To put it more succinctly, it’s just chaos in UK politics at the moment. Public polling shows Truss was the least popular prime minister in the history of the country’s polling, with 80% of people in the UK having an unfavorable view of her. But that poll was done last Friday, meaning she’s likely even less popular now.

Amusingly, the Daily Star newspaper in the UK set up a livestream on YouTube of a head of lettuce, asking which will last longer, Liz Truss or lettuce with a shelf life of 10 days? A pack of tofu was added on Wednesday, a reference to now-former home secretary Braverman’s recent comments referring to climate protesters as “tofu-eating wokerati.” After seven days, the lettuce won out.

Conservatives in the UK are speaking pretty openly about how much they despise Truss, with Conservative MP Charles Walker telling the BBC he doesn’t think there’s any coming back from this.

“This is absolute disgrace. As a Tory MP of seventeen years, who’s never been a minister, who’s got on with it loyally most of the time, I think it’s a shambles and a disgrace, and I think it’s utterly appalling,” Walker said.

“I’m livid, and I really shouldn’t say this, but I hope all those people that put Liz Truss in Number 10, I hope it was worth it,” Walker continued. “I hope it was worth it for the ministerial red box, I hope it was worth it to sit around the cabinet table. Because the damage they have done to our party is extraordinary.”

Walker went on to call Truss “talentless” and said many of his fellow politicians and their constituents were worried about how they would be able to pay their mortgages with Truss’s complete mismanaging of the economy.

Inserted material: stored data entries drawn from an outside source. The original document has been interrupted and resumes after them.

(* ===== verification/SessionRounds.v ===== *)
(** * What the sessions of all ranks do together

    The frames of a session are well formed; a message that is under way is
    received; and when all ranks exchange at once, every rank gets the response
    that the coordinator of [Router] routes to it. *)
From S2P Require Import Prelude Protocol Agreement Errors Tags Router P2p Device Processes Session.

(** ** Frames of a session *)
Section frames.
Context `{Crc32Hash}.

(** A header that declares no payload and no flags, between ranks of the session. *)
Record plain (h : FrameHeader) : Prop := {
  plain_typed : header_typed h;
  plain_flags : flags h = 0;
  plain_payload : payload_bytes h = 0 /\ payload_checksum h = checksum [];
  plain_source : source_rank h < world_size h;
  plain_destination : destination_rank h = ANY_RANK \/ destination_rank h < world_size h;
  plain_root : root_rank h = ANY_RANK \/ root_rank h < world_size h;
}.

Lemma plain_frame h p :
  plain h -> Forall is_byte p -> fits (element_type h) (element_count h) p ->
  frame_new h p = Ok (mkFrame (sealed h p) p) /\ sendable (mkFrame (sealed h p) p).
Proof.
  intros [Ht Hf [Hb Hc] Hs Hd Hr] Hp (Hmax & Hnone & Hlen). pose proof (source_rank_u32 _ Ht) as [Hs0 _].
  assert (Hn : frame_new h p = Ok (mkFrame (sealed h p) p)).
  { apply frame_new_iff; [done|done|]. split; [done|]. split; [done|].
    change MAX_FRAME_PAYLOAD_BYTES with 1073741824 in Hmax.
    assert (Hpos : p <> [] -> 0 < Zlen p) by (destruct p; [done|unfold Zlen; cbn; lia]).
    destruct p as [|b p]; [|specialize (Hpos ltac:(done)); specialize (Hlen ltac:(done))];
      split; cbn [sealed opcode element_type flags source_rank destination_rank root_rank world_size element_count payload_bytes];
      rewrite ?Hf, ?Hb; try done; try lia.
    - intros He. by destruct (Hnone He).
    - intros He. by destruct (Hnone He).
    - intros _ _. rewrite Hlen. symmetry. apply Z.add_0_r. }
  split; [done|]. by eapply frame_new_sendable_ok.
Qed.

Lemma sealed_fields h p :
  opcode (sealed h p) = opcode h /\ element_type (sealed h p) = element_type h /\
  source_rank (sealed h p) = source_rank h /\ destination_rank (sealed h p) = destination_rank h /\
  root_rank (sealed h p) = root_rank h /\ world_size (sealed h p) = world_size h /\
  sequence (sealed h p) = sequence h /\ tag (sealed h p) = tag h /\
  element_count (sealed h p) = element_count h /\ unique_id (sealed h p) = unique_id h.
Proof. by destruct p. Qed.
End frames.

(** ** The sessions of a world *)
Section sessions.
Context `{Crc32Hash} (uid : list Z) (world : nat) (error_text : NetworkError -> list Z) (lane : Z -> nat).
#[local] Existing Instance session_mail.
#[local] Instance world_mail : Mail := session_mail uid world error_text lane.
#[local] Instance world_mail_laws : MailLaws world_mail := session_mail_laws uid world error_text lane.

(** The session of rank [r]. *)
Record session_of (r : nat) (s : TcpRankSession) : Prop := {
  session_of_uid : session_uid s = uid;
  session_of_rank : rank s = r;
  session_of_world : session_world s = world;
}.

Lemma collective_plain op et r root k count tg destination :
  session_ok uid k world -> (r < world)%nat -> in_width 64 count -> in_width 64 tg ->
  in_width 32 root -> root = ANY_RANK \/ root < Z.of_nat world ->
  in_width 32 destination -> destination = ANY_RANK \/ destination < Z.of_nat world ->
  plain (set_tag (set_destination_rank (collective uid op et (Z.of_nat r) root (Z.of_nat world) k count) destination) tg).
Proof using Type.
  intros [Hl Hb Hk [Hw0 Hw]] Hr Hc Ht Hroot Hroot' Hd Hd'.
  split; cbn; try done; [|lia]. split; cbn; try done; try (unfold in_width, ANY_RANK, U32_MAX in *; lia). apply crc32_hash_u32.
Qed.

Lemma rank_in_width n k : session_ok uid k world -> (n < world)%nat -> in_width 32 (Z.of_nat n).
Proof using Type. intros [_ _ _ [_ Hw]] Hn. unfold in_width. lia. Qed.

Lemma any_rank_width : in_width 32 ANY_RANK.
Proof using Type. unfold in_width, ANY_RANK, U32_MAX. lia. Qed.

(** *** Messages between ranks *)
Section message.
Context (sender receiver : TcpRankSession) (r q : nat) (Hsend : session_of r sender) (Hreceive : session_of q receiver).
Context (Hr : (r < world)%nat) (Hq : (q < world)%nat) (Hok : session_ok uid 0 world).
Context (rail : nat) (Hrails : (rail < session_rails sender)%nat /\ (rail < session_rails receiver)%nat).
Context (tg : Z) (Htag : in_width 64 tg) (et : ElementType) (count : Z) (Hcount : in_width 64 count).
Context (data : list Z) (Hbytes : Forall is_byte data) (Hfits : fits et count data).
Context (Htyped : peer_plane sender = true -> et <> ElementType.None).

(** The frame under way. *)
Definition message_frame : Frame :=
  mkFrame (sealed (set_tag (set_destination_rank (collective uid Opcode.Send et (Z.of_nat r) ANY_RANK (Z.of_nat world) 0 count) (Z.of_nat q)) tg) data) data.

Definition message_channel : nat * Z * Z * Z := (rail, Z.of_nat r, Z.of_nat q, tg).

Lemma message_fields : source_rank message_frame.(header) = Z.of_nat r /\ destination_rank message_frame.(header) = Z.of_nat q /\
  tag message_frame.(header) = tg.
Proof using Type.
  unfold message_frame. cbn [header].
  match goal with |- context [sealed ?h data] => destruct (sealed_fields h data) as (_ & _ & -> & -> & _ & _ & _ & -> & _ & _) end. done.
Qed.

Lemma send_frame : request_frame sender Opcode.Send (Z.of_nat q) tg et count data = Ok message_frame.
Proof using Hsend Hr Hq Hok Htag Hcount Hbytes Hfits receiver rail Hrails.
  unfold request_frame. destruct Hsend as [-> -> ->]. apply lift_protocol_Ok.
  apply plain_frame; [|done|done]. apply collective_plain; try done; try (by left); try apply any_rank_width; try (by eapply rank_in_width); right; lia.
Qed.

Lemma receive_frame : exists f, request_frame receiver Opcode.Receive (Z.of_nat r) tg et count [] = Ok f /\
  source_rank f.(header) = Z.of_nat q /\ destination_rank f.(header) = Z.of_nat r /\ tag f.(header) = tg /\
  element_type f.(header) = et /\ element_count f.(header) = count /\ sequence f.(header) = 0.
Proof using Hreceive Hr Hq Hok Htag Hcount Hfits sender rail Hrails.
  unfold request_frame. destruct Hreceive as [-> -> ->].
  destruct (plain_frame (set_tag (set_destination_rank (collective uid Opcode.Receive et (Z.of_nat q) ANY_RANK (Z.of_nat world) 0 count) (Z.of_nat r)) tg) []) as [Hf _].
  - apply collective_plain; try done; try (by left); try apply any_rank_width; try (by eapply rank_in_width); right; lia.
  - constructor.
  - apply fits_nil. intros He. destruct Hfits as (_ & Hnone & _). by destruct (Hnone He).
  - eexists. split; [by apply lift_protocol_Ok|]. done.
Qed.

“I’ve had enough. I’ve had enough of talentless people putting their tick in the right box, not because it’s in the national interest, but because it’s in their own personal interest to achieve ministerial position,” Walker said.

British lawmakers were were pissed, and they weren’t going to be quiet about it anymore.

“I personally think she has to go tonight. I’ve never seen anything like that in my life,” one anonymous conservative politician said, according to a political journalist for the Telegraph. And go she did.

“My understanding is a shedload of letters have gone in today. After tonight, you’re going to see absolute chaos. The next 24 hours are going to be hell for Liz.”